Menstruation is not YOURS to joke about...


Dear Men,

As a man, you have no right to joke about menstruation. Seriously. If you have not gone through this bodily function then stop joking about this.

Menstruation is a bodily function. As I understand it, it's not a fun one, but one that happens every month. Telling another man that you hope their 'flow slows down' because they are irritating you is incredibly offensive. As if the only reason someone could be irritated with you is because they're hormonal.
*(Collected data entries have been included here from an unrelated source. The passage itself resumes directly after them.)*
(** ** The handshake and the registry *)

Definition hello (now : Z) (nodeId fingerprint : jsstr) (epoch : Z) (input : ProbeNegotiationRequest) : tx ProbeNegotiationResponse :=
  q ← lift (parseNegotiationRequest (stringify (document input)));
  _ ← require (is_id nodeId && is_counter false epoch && str_eqb (pnq_nodeId q) nodeId && (pnq_sessionEpoch q =? epoch))
        "SESSION_SUPERSEDED" "Probe Node/session differs";
  _ ← require (is_hex64 fingerprint) "INVALID_CONFIG" "Machine certificate fingerprint required";
  current ← read_machine nodeId fingerprint;
  _ ← requireProbeMachine current nodeId (pnq_bootId q) epoch now true;
  server ← lift (toISOString now);
  mret (MkProbeNegotiationResponse q server).

Definition instance_reply (now : Z) (q : ProbeInstanceRequest) (r : Z * InstanceState * option ProbeSlot) : outcome ProbeInstanceResponse :=
  let '(generation, state_, current) := r in
  registered_ ← match current with Some s => x ← toISOString (pi_registeredAt s); Returns (Some x) | None => Returns None end;
  expires ← match current with Some s => x ← toISOString (pi_expiresAt s); Returns (Some x) | None => Returns None end;
  server ← toISOString now;
  parseProbeInstanceResponse (stringify (document (MkProbeInstanceResponse q generation state_ (pi_instanceId <$> current) registered_ expires server))).

(** The result of [register] and [revoke] is the instance itself. *)
Definition as_result (s : ProbeSlot) : Z * InstanceState * option ProbeSlot := (pi_generation s, state_name (pi_state s), Some s).

Definition instance_action (clock : nat -> Z) (nodeId fingerprint : jsstr) (epoch : Z) (q : ProbeInstanceRequest) : tx (Z * InstanceState * option ProbeSlot) :=
  let c := MkInstanceCommand (piq_bootId q) (piq_instanceId q) (piq_expectedGeneration q) in
  match piq_action q with
  | inspect => inspect_instance (clock 0%nat) nodeId fingerprint epoch (piq_bootId q)
  | register => s ← register_instance clock nodeId fingerprint epoch c; mret (as_result s)
  | revoke => s ← revoke_instance clock nodeId fingerprint epoch c; mret (as_result s)
  end.

Definition handle_instance (clock : nat -> Z) (now : Z) (nodeId fingerprint : jsstr) (epoch : Z) (input : ProbeInstanceRequest) : Db -> outcome ProbeInstanceResponse * Db :=
  prepared (q ← parseProbeInstanceRequest (stringify (document input));
            _ ← differs nodeId epoch (piq_nodeId q) (piq_sessionEpoch q) "Probe instance Node/session differs";
            Returns q)
    (fun q => committed (instance_action clock nodeId fingerprint epoch q) (instance_reply now q)).

(** ** What the endpoints do to the state *)

Lemma committed_reads {A B} (m : tx A) (k : A -> outcome B) d : evolves eq m -> (committed m k d).2 = d.
Proof using. intros Hm. unfold committed. destruct (m d) as [[a d']|e] eqn:E; [by rewrite <- (Hm _ _ _ E)|done]. Qed.

(** Polls, status requests and handshakes change nothing. *)
Lemma reads_offer_permit clock n fp e c : evolves eq (offer_permit octets skew clock n fp e c).
Proof using. unfold offer_permit, machine_command, require_available. evolve. Qed.

Lemma reads_check_permit clock n fp e c : evolves eq (check_permit octets skew clock n fp e c).
Proof using. unfold check_permit, machine_command, require_available, permit_unavailable. evolve. Qed.

Lemma poll_reads clock now n fp e input d : (poll clock now n fp e input d).2 = d.
Proof using. unfold poll, prepared. destruct (_ ≫= _); [|done]. apply committed_reads, reads_offer_permit. Qed.

Lemma status_reads clock now n fp e input d : (status clock now n fp e input d).2 = d.
Proof using. unfold status, prepared. destruct (_ ≫= _); [|done]. apply committed_reads, reads_check_permit. Qed.

Lemma reads_hello now n fp e input : evolves eq (hello now n fp e input).
Proof using. unfold hello. evolve. Qed.

(** A claim spends its permit before it is answered: either it fails and changes nothing, or
    the permit is consumed, even if the answer fails; and an answer is in the words of that
    permit, given before it expires. *)
Theorem claim_commits clock now n fp e input d : let '(o, d') := handle_claim clock now n fp e input d in
  (d' = d /\ is_returns o = false) \/
  exists q p, parseProbeClaimRequest (stringify (document input)) = Returns q /\ pm_nodeId (pcq_machine q) = n /\ pm_sessionEpoch (pcq_machine q) = e /\
    db_permits d !! pcq_permitId q = Some p /\ pp_state p = pm_issued /\ pp_fingerprint p = fp /\ pb_nodeId (pp_binding p) = n /\
    db_permits d' !! pcq_permitId q = Some (set_closed pm_consumed (clock 3%nat) p) /\
    forall a, o = Returns a -> clock 3%nat <= now < pp_expiresAt p /\
      exists ack, claim_ack q p (clock 3%nat) now = Returns ack /\ parseProbeClaimResponse (stringify (document ack)) = Returns a.
Proof using.
  destruct (handle_claim clock now n fp e input d) as [o d'] eqn:E. unfold handle_claim, prepared in E.
  destruct (_ ≫= _) as [q|x] eqn:Eq in E; [|left; by simplify_eq]. apply bind_Returns in Eq as (q0 & Hq & Eq).
  apply bind_Returns in Eq as ([] & Hd & [= ->]). unfold differs, throw_if in Hd. destruct (negb _) eqn:Hn in Hd; [done|]. apply negb_false_iff in Hn. clear Hd.
  unfold committed in E. destruct (consume_permit _ _ _ _ _ _ _ d) as [[[i c] d1]|x] eqn:Ec; [|left; by simplify_eq]. right. exists q.
  assert (d1 = d') as -> by congruence. apply consume_Returns in Ec as (p & b & dc & -> & Hp & Hs & Hof & -> & _ & _ & Ht & (pc & Hpc & _ & ->)%close_permit_Returns & Hf).
  exists p. unfold permit_of in Hof. propify. strings. split_and!; try done.
  - apply finish_Returns in Hf as (_ & _ & HP & _). apply HP. unfold db_permits. cbn. rewrite lookup_alter_eq. unfold db_permits in Hp. cbn in Hp. rewrite Hp.
    split; [done|]. unfold dropped. cbn. lia.
  - intros a ->. injection E as E. unfold claim_reply in E. cbn [pp_closedAt set_closed] in E. apply bind_Returns in E as ([] & Hst & E).
    unfold stale_reply, throw_if in Hst. destruct (_ || _) eqn:Hlate in Hst; [done|]. apply bind_Returns in E as (ack & Hack & E). split; [|by exists ack].
    apply orb_false_iff in Hlate as [Hlate Hl2%Z.leb_gt]. apply orb_false_iff in Hlate as [_ Hl1%Z.ltb_ge]. cbn in *. lia.
Qed.
End Delivery.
We are socialized and brought up in such a way, still, in 2012 to think that women are irrational and hysterical, especially during their period. We, men, constantly treat them and their bodies like they're something there for our amusement. They are not, they are there for their (women) lives.

It is not something that we are allowed to laugh and mock. If women want to do it, it's their right to do so, it is not our place as men to mock their bodies, especially when there is so much of our own that deserve mocking.

Seriously though, if someone is irritated or annoyed with you, maybe you should take a look at yourself as oppose to casting blame to the other person.

Just saying,

-David O'Garr

Friday, February 10, 2012

Diva Quotes - 3 - Judy Garland


"Always be a first-rate version of yourself, instead of a second-rate version of somebody else."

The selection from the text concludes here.